→ **Assignment**: Below are the entries to work from; restate word for word the portion that opens with the line containing "health_has_published h (world" and closes with the line containing "cbn [out_data_dir with_dir", keeping both.

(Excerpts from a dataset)
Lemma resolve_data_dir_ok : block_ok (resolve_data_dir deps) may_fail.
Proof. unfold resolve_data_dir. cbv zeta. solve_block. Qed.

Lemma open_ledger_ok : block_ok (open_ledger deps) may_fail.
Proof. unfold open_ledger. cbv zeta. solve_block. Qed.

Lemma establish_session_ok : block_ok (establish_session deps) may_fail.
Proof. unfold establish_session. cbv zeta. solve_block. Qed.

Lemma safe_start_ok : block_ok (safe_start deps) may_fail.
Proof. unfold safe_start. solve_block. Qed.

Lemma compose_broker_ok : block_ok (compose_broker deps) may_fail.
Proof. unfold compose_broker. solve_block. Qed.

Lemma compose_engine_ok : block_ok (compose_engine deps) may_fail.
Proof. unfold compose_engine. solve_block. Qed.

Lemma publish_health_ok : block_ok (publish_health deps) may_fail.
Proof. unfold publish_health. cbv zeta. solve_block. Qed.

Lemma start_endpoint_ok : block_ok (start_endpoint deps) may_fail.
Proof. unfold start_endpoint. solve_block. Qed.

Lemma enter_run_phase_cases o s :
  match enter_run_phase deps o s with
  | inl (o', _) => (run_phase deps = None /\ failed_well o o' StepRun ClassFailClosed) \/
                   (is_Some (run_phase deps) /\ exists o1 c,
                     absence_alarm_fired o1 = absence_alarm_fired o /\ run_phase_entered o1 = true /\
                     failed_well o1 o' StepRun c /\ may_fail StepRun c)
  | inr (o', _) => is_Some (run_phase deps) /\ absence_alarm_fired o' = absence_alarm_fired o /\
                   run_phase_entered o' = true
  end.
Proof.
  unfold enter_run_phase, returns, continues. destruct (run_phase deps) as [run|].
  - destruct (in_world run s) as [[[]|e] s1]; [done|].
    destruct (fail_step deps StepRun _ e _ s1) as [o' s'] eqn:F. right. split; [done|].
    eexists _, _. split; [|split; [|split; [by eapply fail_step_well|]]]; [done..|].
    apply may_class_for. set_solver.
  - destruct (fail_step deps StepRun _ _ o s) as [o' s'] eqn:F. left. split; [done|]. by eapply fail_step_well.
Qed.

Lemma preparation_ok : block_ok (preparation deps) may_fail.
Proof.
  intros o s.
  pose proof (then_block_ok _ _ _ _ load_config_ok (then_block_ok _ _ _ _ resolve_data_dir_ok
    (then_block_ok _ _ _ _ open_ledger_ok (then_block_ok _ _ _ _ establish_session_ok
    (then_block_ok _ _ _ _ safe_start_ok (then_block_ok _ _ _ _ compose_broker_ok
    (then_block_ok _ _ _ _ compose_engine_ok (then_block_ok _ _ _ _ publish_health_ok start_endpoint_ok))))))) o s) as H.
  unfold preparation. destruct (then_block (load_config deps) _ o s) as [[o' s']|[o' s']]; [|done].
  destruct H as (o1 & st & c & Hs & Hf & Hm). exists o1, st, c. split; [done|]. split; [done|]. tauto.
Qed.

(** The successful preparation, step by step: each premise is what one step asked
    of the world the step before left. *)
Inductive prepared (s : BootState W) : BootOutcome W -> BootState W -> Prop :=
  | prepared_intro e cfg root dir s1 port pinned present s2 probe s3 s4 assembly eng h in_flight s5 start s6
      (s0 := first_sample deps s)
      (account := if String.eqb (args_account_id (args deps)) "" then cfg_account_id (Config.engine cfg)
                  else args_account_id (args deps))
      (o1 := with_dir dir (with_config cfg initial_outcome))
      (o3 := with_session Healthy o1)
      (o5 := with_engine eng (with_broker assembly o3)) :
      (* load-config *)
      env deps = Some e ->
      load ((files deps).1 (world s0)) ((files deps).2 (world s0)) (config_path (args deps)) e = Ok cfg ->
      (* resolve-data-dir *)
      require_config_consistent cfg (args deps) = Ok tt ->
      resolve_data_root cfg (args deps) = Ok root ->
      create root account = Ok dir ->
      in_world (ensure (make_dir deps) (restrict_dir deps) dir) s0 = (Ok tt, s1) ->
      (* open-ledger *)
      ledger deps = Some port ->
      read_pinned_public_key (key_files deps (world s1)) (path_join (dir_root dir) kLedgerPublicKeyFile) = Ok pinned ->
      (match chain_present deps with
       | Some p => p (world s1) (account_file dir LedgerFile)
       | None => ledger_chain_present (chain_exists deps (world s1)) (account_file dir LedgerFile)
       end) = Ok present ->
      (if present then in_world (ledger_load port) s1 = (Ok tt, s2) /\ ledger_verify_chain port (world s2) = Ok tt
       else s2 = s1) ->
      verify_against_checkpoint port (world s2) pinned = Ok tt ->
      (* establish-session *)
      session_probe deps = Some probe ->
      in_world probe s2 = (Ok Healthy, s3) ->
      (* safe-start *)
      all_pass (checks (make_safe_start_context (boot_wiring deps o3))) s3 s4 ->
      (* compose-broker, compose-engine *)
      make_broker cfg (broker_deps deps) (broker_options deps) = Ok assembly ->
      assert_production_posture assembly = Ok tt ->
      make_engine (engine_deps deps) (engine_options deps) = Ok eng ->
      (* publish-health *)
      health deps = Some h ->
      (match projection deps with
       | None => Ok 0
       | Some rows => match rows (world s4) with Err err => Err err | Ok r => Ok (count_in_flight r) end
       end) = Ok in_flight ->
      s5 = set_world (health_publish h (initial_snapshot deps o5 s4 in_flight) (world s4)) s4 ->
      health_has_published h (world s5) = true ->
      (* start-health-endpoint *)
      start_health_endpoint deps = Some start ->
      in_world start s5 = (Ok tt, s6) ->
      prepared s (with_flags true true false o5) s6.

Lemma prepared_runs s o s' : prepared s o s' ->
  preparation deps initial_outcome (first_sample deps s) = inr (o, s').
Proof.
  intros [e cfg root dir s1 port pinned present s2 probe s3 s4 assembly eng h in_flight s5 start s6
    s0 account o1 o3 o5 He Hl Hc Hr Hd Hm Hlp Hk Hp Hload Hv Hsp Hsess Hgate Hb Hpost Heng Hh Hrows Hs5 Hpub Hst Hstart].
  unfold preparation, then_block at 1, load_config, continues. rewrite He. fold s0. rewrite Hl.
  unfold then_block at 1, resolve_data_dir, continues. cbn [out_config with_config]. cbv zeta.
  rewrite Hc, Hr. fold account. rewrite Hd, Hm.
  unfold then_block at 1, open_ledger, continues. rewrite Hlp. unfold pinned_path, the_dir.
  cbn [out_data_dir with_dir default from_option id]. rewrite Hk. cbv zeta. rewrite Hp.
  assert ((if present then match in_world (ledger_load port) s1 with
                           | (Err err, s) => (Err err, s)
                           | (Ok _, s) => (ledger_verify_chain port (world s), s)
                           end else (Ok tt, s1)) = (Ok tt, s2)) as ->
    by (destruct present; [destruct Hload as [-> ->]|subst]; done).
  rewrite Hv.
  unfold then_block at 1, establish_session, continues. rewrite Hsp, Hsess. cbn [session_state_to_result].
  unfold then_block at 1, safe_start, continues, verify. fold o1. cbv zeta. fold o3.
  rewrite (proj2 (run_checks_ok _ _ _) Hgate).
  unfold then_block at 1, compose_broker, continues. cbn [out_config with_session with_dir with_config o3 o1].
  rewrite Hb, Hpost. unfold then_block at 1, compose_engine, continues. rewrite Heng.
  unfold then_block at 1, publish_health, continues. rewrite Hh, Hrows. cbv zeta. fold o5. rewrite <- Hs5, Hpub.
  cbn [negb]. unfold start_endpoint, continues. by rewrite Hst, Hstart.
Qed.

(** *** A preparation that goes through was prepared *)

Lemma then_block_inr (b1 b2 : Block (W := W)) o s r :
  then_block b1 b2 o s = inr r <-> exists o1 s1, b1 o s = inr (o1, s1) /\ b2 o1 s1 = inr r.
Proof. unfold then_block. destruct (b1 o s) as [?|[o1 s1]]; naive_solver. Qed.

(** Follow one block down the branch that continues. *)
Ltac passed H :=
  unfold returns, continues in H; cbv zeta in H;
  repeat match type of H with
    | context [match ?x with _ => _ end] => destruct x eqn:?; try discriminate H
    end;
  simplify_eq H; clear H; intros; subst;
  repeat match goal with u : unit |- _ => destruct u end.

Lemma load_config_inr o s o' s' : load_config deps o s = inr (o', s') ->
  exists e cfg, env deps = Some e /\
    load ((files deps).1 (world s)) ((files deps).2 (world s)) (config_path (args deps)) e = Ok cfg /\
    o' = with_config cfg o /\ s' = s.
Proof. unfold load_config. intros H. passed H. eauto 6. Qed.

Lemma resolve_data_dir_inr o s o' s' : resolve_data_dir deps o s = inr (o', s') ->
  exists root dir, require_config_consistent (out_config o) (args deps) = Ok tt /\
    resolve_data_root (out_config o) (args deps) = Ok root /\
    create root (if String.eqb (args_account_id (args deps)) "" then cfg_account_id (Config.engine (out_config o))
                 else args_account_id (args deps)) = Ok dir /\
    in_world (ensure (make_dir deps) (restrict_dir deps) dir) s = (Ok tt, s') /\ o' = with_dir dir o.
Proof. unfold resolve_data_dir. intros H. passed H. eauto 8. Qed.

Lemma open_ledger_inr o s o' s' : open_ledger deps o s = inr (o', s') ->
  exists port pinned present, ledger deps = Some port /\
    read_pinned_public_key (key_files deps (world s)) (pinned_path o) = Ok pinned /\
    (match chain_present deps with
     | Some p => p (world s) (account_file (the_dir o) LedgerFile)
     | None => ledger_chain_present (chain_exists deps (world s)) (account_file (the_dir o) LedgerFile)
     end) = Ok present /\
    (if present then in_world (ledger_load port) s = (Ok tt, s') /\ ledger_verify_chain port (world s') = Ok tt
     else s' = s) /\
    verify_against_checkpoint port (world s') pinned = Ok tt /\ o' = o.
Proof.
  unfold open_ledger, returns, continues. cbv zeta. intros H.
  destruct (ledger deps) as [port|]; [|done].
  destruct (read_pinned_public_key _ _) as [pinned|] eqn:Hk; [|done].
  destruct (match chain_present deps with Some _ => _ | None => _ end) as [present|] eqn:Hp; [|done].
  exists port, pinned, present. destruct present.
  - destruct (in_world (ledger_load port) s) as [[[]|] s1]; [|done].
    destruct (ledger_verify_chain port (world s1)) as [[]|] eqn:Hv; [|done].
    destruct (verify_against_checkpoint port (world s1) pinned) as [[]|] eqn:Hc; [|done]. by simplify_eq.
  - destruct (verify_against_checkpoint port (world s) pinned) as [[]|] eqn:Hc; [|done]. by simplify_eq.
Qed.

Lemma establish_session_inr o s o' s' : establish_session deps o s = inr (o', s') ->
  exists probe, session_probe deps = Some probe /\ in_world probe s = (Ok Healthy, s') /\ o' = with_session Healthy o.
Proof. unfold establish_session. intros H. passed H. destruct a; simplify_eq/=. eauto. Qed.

→ **Answer for the task**:
      health_has_published h (world s5) = true ->
      (* start-health-endpoint *)
      start_health_endpoint deps = Some start ->
      in_world start s5 = (Ok tt, s6) ->
      prepared s (with_flags true true false o5) s6.

Lemma prepared_runs s o s' : prepared s o s' ->
  preparation deps initial_outcome (first_sample deps s) = inr (o, s').
Proof.
  intros [e cfg root dir s1 port pinned present s2 probe s3 s4 assembly eng h in_flight s5 start s6
    s0 account o1 o3 o5 He Hl Hc Hr Hd Hm Hlp Hk Hp Hload Hv Hsp Hsess Hgate Hb Hpost Heng Hh Hrows Hs5 Hpub Hst Hstart].
  unfold preparation, then_block at 1, load_config, continues. rewrite He. fold s0. rewrite Hl.
  unfold then_block at 1, resolve_data_dir, continues. cbn [out_config with_config]. cbv zeta.
  rewrite Hc, Hr. fold account. rewrite Hd, Hm.
  unfold then_block at 1, open_ledger, continues. rewrite Hlp. unfold pinned_path, the_dir.
  cbn [out_data_dir with_dir default from_option id]. rewrite Hk. cbv zeta. rewrite Hp.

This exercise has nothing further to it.